(** * ESP32 simulator (server.js): state-and-encryption engine

    A shallow embedding of [src/server.js].  The process-wide mutable
    variables of the script ([deviceState], [currentEncAlgo],
    [sensorHistory]) are threaded explicitly as a [State]; every handler
    is a function from the state and the values it reads from the outside
    (request body, clock, entropy) to the new state, the effects it
    performs ([io.emit], [console.error], the outbound HTTP request) and,
    for a route, the response it sends.

    The file has four parts: the runtime the script calls into (the
    numbers, [crypto] with SHA-256, AES-256-CBC and triple DES in CBC
    mode, [Buffer], [Date], a [JSON] for integer data and a [URL] for
    plain http addresses), the script itself, the properties, and the
    model run on concrete inputs.  [JSON.stringify], [JSON.parse] and
    [new URL] are parameters of the script's model, so that what is
    proved holds for the runtime's own.

    What the model leaves out or takes for granted: [console.log] tracing
    is left out ([console.error] in the [catch] blocks is kept); a request
    body is an object; a query parameter is absent, a string, an array or
    an object, as the query parser hands it over; a number is a binary64
    double, given by its exact value, with the two zeros taken as one;
    clock readings are integer time values whose differences are exact
    (dates less than 285 000 years apart). *)

From Stdlib Require Import ZArith List String Ascii Bool Lia QArith Qround Btauto.
From Stdlib.Strings Require Import Byte.
From Stdlib Require Import Lqa Qpower.
Import ListNotations.

Set Warnings "-register-all".

Local Open Scope string_scope.
Local Open Scope list_scope.
Local Open Scope Z_scope.

(** ** JavaScript values *)

(** What a statement of the script can do: complete, or throw an [Error]
    with a message. *)
Inductive Result (A : Type) : Type :=
| Ok (a : A)
| Throw (msg : string).
Arguments Ok {A} a.
Arguments Throw {A} msg.

Definition bind {A B : Type} (r : Result A) (k : A -> Result B) : Result B :=
  match r with
  | Ok a => k a
  | Throw msg => Throw msg
  end.

Notation "x <- r ;; k" := (bind r (fun x => k))
  (at level 61, r at next level, right associativity).

(** ** Numbers *)

(** A JavaScript number is a binary64 double.  A finite one is given by
    its exact value; the two zeros are one value here, which no operation
    of the script tells apart. *)
Module Double.

Inductive double : Type :=
| Finite (q : Q)
| Infinity (negative : bool)
| NaN.

Bind Scope Q_scope with double.

Definition pow2 (e : Z) : Q := Qpower 2 e.

(** The integer part of the binary logarithm of a positive number. *)
Definition ilog2 (q : Q) : Z :=
  let d := Z.log2 (Qnum q) - Z.log2 (Zpos (Qden q)) in
  if Qle_bool (pow2 d) q then d else d - 1.

(** The nearest integer, the even one of two that are equally near. *)
Definition nearest_even (y : Q) : Z :=
  let f := Qfloor y in
  match (y - inject_Z f ?= 1 # 2)%Q with
  | Lt => f
  | Gt => f + 1
  | Eq => if Z.even f then f else f + 1
  end.

(** The exponent of the last of the 53 bits of a positive number; -1074
    is the one of the subnormal numbers. *)
Definition ulp_exponent (q : Q) : Z := Z.max (-1074) (ilog2 q - 52).

(** A positive number rounded to the nearest double; [None] when that
    is beyond the largest one. *)
Definition round_magnitude (q : Q) : option Q :=
  let e := ulp_exponent q in
  let m := nearest_even (q * pow2 (- e)) in
  let v := (inject_Z m * pow2 e)%Q in
  if Qle_bool (pow2 1024) v then None else Some (Qred v).

(** The double an exact result is rounded to. *)
Definition round (q : Q) : double :=
  match (q ?= 0)%Q with
  | Eq => Finite 0
  | Gt => match round_magnitude q with
          | Some v => Finite v
          | None => Infinity false
          end
  | Lt => match round_magnitude (- q) with
          | Some v => Finite (- v)
          | None => Infinity true
          end
  end.

(** A value is a double when rounding leaves it as it is. *)
Definition representable (q : Q) : Prop :=
  exists v, round q = Finite v /\ (v == q)%Q.

Definition opp (x : double) : double :=
  match x with
  | Finite q => Finite (- q)
  | Infinity s => Infinity (negb s)
  | NaN => NaN
  end.

(** [x + y] *)
Definition add (x y : double) : double :=
  match x, y with
  | NaN, _ | _, NaN => NaN
  | Finite a, Finite b => round (a + b)
  | Infinity s, Finite _ | Finite _, Infinity s => Infinity s
  | Infinity s, Infinity t => if Bool.eqb s t then Infinity s else NaN
  end.

(** [x - y] *)
Definition sub (x y : double) : double := add x (opp y).

Definition is_negative (q : Q) : bool := negb (Qle_bool 0 q).

(** [x * y] *)
Definition mul (x y : double) : double :=
  match x, y with
  | NaN, _ | _, NaN => NaN
  | Finite a, Finite b => round (a * b)
  | Infinity s, Finite q | Finite q, Infinity s =>
      if Qeq_bool q 0 then NaN else Infinity (xorb s (is_negative q))
  | Infinity s, Infinity t => Infinity (xorb s t)
  end.

(** [Math.floor(x)] *)
Definition floor (x : double) : double :=
  match x with
  | Finite q => Finite (inject_Z (Qfloor q))
  | _ => x
  end.

(** Truthiness of a number: [NaN] and zero are falsy. *)
Definition truthy (x : double) : bool :=
  match x with
  | Finite q => negb (Qeq_bool q 0)
  | Infinity _ => true
  | NaN => false
  end.

(** [x || d] *)
Definition or (x d : double) : double := if truthy x then x else d.

(** [x <= y] *)
Definition leb (x y : double) : bool :=
  match x, y with
  | NaN, _ | _, NaN => false
  | Finite a, Finite b => Qle_bool a b
  | Finite _, Infinity s => negb s
  | Infinity s, Finite _ => s
  | Infinity s, Infinity t => s || negb t
  end.

(** An integer that is a double, such as a time value or a difference
    of two. *)
Definition of_Z (z : Z) : double := Finite (inject_Z z).

End Double.

Abbreviation double := Double.double.
Abbreviation Finite := Double.Finite.
Abbreviation Infinity := Double.Infinity.
Abbreviation NaN := Double.NaN.
#[global] Coercion Double.Finite : Q >-> Double.double.

(** The values that travel in request bodies, event payloads and response
    bodies.  A [Date] is its epoch time in milliseconds. *)
Inductive JsValue : Type :=
| JUndefined
| JNull
| JBool (b : bool)
| JNum (d : double)
| JStr (s : string)
| JDate (ms : Z)
| JArr (items : list JsValue)
| JObj (fields : list (string * JsValue)).

Arguments JNum d%_Q.

Definition JInt (z : Z) : JsValue := JNum (Double.of_Z z).

(** [v === 'lit'], [v === n], [v === b]: strict equality against a literal. *)
Definition strict_eq_str (v : JsValue) (lit : string) : bool :=
  match v with
  | JStr s => String.eqb s lit
  | _ => false
  end.

Definition strict_eq_num (v : JsValue) (n : Z) : bool :=
  match v with
  | JNum (Finite q) => Qeq_bool q (inject_Z n)
  | _ => false
  end.

Definition strict_eq_bool (v : JsValue) (b : bool) : bool :=
  match v with
  | JBool c => Bool.eqb c b
  | _ => false
  end.

(** [typeof v !== 'undefined'] *)
Definition is_defined (v : JsValue) : bool :=
  match v with
  | JUndefined => false
  | _ => true
  end.

(** Property read on an object literal: [o.k]. *)
Fixpoint get_field (k : string) (fields : list (string * JsValue)) : JsValue :=
  match fields with
  | [] => JUndefined
  | (k', v) :: rest => if String.eqb k k' then v else get_field k rest
  end.

Definition prop (k : string) (v : JsValue) : JsValue :=
  match v with
  | JObj fields => get_field k fields
  | _ => JUndefined
  end.

(** ** Strings *)

Definition is_lower (c : ascii) : bool :=
  let n := nat_of_ascii c in (97 <=? n)%nat && (n <=? 122)%nat.

Definition upper_ascii (c : ascii) : ascii :=
  if is_lower c then ascii_of_nat (nat_of_ascii c - 32) else c.

(** [s.toUpperCase()] on the UTF-8 bytes of [s].  ASCII letters are mapped
    to their capitals.  Of the characters outside ASCII only U+017F (long
    s, bytes C5 BF) has an upper case that is a letter of a registry key
    ([S]); it is mapped, the others are left as they are, which does not
    change whether the result is a registry key. *)
Fixpoint toUpperCase (s : string) : string :=
  match s with
  | EmptyString => EmptyString
  | String c rest =>
      match rest with
      | String d rest' =>
          if (Ascii.eqb c "197"%char && Ascii.eqb d "191"%char)%bool
          then String "S"%char (toUpperCase rest')
          else String (upper_ascii c) (toUpperCase rest)
      | EmptyString => String (upper_ascii c) EmptyString
      end
  end.

(** ** Numbers in text *)

(** The white space and line terminators of one byte: TAB, LF, VT, FF,
    CR and the space. *)
Definition is_space (c : ascii) : bool :=
  let n := nat_of_ascii c in
  ((n =? 32) || (9 <=? n) && (n <=? 13))%nat.

(** The last byte of the white space that is encoded [E2 80 xx]: U+2000
    to U+200A, U+2028, U+2029 and U+202F. *)
Definition is_space_2000 (c : ascii) : bool :=
  let n := nat_of_ascii c in
  ((128 <=? n) && (n <=? 138) || (n =? 168) || (n =? 169) || (n =? 175))%nat.

Definition digit_val (c : ascii) : option Z :=
  let n := nat_of_ascii c in
  if ((48 <=? n) && (n <=? 57))%nat then Some (Z.of_nat (n - 48))
  else if ((97 <=? n) && (n <=? 102))%nat then Some (Z.of_nat (n - 87))
  else if ((65 <=? n) && (n <=? 70))%nat then Some (Z.of_nat (n - 55))
  else None.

### [YOUR INSTRUCTIONS]
Search the material for the word "registry" and report how many lines hold it. Add nothing else.

### [EXERCISE ANSWER]
2